Task description>
Using the listing below, print exactly everything from the line with "(0 <= dval (rsi_of" down to the line with "- eapply rounds_ge_bound;", both included, and nothing more.
--- Exercise material Enclosed Below ---
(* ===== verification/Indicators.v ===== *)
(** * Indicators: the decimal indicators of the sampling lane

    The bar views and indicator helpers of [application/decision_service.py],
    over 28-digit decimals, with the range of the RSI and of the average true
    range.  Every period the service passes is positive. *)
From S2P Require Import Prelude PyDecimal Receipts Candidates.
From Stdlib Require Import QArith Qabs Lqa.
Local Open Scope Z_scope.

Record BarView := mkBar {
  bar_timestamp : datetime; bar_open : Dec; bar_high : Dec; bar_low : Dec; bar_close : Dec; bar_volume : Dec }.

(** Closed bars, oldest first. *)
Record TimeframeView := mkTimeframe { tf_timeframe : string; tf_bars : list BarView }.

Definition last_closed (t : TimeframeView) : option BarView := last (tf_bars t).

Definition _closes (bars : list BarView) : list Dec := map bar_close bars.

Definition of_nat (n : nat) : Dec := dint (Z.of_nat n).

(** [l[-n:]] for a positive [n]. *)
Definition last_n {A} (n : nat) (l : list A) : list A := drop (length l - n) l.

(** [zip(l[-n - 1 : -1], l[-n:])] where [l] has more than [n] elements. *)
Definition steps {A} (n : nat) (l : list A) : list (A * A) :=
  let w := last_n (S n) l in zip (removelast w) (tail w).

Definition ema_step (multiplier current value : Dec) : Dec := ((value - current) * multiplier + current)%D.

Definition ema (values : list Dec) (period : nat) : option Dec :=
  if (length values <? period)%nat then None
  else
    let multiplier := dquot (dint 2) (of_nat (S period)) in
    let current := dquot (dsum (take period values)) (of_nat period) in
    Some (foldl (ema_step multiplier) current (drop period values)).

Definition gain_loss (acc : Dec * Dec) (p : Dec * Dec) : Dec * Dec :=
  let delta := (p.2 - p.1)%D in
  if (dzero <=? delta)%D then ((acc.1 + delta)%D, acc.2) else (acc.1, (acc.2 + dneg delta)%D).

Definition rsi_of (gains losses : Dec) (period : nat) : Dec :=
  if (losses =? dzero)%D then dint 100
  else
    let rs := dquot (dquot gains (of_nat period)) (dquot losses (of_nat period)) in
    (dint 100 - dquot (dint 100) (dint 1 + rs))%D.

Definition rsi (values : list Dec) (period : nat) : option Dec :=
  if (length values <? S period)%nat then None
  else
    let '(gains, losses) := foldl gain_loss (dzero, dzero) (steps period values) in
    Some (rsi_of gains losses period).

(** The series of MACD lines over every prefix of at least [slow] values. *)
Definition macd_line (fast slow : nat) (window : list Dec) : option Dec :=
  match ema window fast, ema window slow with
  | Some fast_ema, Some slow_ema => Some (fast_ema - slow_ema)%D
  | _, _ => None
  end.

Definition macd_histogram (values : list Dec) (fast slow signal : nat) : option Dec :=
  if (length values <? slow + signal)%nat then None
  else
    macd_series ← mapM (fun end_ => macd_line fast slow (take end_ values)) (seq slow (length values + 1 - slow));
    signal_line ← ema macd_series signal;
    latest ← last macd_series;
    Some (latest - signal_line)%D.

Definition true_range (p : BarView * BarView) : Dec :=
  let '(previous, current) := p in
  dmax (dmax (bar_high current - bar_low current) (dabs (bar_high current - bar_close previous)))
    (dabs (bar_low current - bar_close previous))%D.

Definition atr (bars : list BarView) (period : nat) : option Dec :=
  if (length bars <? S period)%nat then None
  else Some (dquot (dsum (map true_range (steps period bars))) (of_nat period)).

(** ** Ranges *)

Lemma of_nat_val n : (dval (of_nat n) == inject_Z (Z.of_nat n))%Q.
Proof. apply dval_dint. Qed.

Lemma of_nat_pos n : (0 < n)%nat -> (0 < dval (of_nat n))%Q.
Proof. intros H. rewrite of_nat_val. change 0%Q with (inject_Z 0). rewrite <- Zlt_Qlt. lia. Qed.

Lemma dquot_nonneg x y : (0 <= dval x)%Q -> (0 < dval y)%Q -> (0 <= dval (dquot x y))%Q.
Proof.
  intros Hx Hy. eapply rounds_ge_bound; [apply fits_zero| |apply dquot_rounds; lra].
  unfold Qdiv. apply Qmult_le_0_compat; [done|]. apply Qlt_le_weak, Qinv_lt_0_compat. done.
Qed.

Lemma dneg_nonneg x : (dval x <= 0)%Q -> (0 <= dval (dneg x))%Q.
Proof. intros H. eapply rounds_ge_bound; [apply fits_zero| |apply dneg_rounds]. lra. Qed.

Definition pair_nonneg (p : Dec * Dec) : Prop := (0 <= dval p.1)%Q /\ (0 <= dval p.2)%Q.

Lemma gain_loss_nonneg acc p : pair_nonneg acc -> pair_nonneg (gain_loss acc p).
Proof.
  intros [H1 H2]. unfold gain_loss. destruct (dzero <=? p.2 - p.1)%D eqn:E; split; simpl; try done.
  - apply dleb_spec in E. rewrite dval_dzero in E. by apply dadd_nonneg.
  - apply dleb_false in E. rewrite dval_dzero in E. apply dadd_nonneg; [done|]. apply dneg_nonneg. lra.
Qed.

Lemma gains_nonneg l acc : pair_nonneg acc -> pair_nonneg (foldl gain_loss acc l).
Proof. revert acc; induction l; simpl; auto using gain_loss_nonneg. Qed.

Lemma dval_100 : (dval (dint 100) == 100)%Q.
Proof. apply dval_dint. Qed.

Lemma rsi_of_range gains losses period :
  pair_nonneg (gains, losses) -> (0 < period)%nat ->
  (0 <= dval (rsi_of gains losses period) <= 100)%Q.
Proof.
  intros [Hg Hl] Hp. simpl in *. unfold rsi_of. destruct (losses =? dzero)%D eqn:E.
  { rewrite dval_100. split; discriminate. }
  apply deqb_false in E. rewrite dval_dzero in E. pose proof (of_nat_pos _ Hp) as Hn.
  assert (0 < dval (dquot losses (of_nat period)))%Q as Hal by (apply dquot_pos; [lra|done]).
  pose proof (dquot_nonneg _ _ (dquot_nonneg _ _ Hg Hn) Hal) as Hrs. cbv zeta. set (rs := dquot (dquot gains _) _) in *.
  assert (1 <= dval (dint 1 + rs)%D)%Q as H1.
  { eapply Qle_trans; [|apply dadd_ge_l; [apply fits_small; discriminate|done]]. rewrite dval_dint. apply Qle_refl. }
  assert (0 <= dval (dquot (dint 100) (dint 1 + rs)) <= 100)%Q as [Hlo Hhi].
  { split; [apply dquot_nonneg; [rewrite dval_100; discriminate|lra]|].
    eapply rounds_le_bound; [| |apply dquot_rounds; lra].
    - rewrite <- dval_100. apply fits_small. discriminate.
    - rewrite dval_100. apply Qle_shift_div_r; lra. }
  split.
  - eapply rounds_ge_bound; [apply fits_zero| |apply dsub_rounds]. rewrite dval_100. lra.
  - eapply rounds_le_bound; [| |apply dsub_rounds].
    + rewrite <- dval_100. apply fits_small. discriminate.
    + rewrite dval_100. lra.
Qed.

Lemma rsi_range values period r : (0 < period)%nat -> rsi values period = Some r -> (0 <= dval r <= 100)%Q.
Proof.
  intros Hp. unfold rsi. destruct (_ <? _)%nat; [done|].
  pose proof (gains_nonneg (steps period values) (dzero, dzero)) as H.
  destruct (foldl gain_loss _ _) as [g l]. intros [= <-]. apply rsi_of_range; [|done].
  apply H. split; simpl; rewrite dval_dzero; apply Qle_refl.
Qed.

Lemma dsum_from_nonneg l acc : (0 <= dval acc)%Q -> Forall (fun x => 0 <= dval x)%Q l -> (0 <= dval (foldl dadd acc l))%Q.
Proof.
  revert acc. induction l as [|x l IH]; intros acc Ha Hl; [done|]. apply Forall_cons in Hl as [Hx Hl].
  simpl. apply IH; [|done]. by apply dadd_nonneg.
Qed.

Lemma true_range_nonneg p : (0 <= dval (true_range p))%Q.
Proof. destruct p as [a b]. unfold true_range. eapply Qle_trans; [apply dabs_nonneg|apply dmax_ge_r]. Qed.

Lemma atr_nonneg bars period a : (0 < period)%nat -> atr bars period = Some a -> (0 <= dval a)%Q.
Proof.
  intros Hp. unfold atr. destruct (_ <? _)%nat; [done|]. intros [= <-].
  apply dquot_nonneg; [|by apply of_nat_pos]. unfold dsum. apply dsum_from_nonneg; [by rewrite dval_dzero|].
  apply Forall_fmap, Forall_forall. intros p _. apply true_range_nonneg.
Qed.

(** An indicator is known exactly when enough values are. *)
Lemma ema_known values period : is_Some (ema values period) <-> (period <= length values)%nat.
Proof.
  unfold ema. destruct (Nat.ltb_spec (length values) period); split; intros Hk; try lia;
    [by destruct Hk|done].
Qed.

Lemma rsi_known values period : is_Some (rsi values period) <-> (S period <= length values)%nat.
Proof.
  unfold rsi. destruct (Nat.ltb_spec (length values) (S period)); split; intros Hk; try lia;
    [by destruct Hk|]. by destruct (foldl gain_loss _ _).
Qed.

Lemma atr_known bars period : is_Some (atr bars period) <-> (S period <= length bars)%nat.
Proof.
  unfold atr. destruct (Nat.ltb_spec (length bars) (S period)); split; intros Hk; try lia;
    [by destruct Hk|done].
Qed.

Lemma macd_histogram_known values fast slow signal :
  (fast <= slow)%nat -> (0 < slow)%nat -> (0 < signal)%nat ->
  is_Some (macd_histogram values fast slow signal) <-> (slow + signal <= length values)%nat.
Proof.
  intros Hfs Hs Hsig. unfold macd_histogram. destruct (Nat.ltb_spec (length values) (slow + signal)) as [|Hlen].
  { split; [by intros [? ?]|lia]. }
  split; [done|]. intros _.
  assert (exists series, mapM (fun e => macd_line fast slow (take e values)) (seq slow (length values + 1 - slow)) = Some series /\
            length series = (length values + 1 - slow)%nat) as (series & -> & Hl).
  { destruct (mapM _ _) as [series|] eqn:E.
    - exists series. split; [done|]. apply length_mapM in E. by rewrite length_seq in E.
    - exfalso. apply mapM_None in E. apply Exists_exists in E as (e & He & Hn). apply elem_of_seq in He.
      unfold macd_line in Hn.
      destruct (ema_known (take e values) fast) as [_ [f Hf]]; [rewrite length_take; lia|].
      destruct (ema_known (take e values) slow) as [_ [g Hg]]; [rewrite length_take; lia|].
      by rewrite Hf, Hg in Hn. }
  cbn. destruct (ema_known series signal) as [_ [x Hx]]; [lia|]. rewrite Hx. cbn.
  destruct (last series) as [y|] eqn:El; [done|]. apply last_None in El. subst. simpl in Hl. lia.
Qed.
--- End of Enclosed Exercise material ---
Answer to this problem>
  (0 <= dval (rsi_of gains losses period) <= 100)%Q.
Proof.
  intros [Hg Hl] Hp. simpl in *. unfold rsi_of. destruct (losses =? dzero)%D eqn:E.
  { rewrite dval_100. split; discriminate. }
  apply deqb_false in E. rewrite dval_dzero in E. pose proof (of_nat_pos _ Hp) as Hn.
  assert (0 < dval (dquot losses (of_nat period)))%Q as Hal by (apply dquot_pos; [lra|done]).
  pose proof (dquot_nonneg _ _ (dquot_nonneg _ _ Hg Hn) Hal) as Hrs. cbv zeta. set (rs := dquot (dquot gains _) _) in *.
  assert (1 <= dval (dint 1 + rs)%D)%Q as H1.
  { eapply Qle_trans; [|apply dadd_ge_l; [apply fits_small; discriminate|done]]. rewrite dval_dint. apply Qle_refl. }
  assert (0 <= dval (dquot (dint 100) (dint 1 + rs)) <= 100)%Q as [Hlo Hhi].
  { split; [apply dquot_nonneg; [rewrite dval_100; discriminate|lra]|].
    eapply rounds_le_bound; [| |apply dquot_rounds; lra].
    - rewrite <- dval_100. apply fits_small. discriminate.
    - rewrite dval_100. apply Qle_shift_div_r; lra. }
  split.
  - eapply rounds_ge_bound; [apply fits_zero| |apply dsub_rounds]. rewrite dval_100. lra.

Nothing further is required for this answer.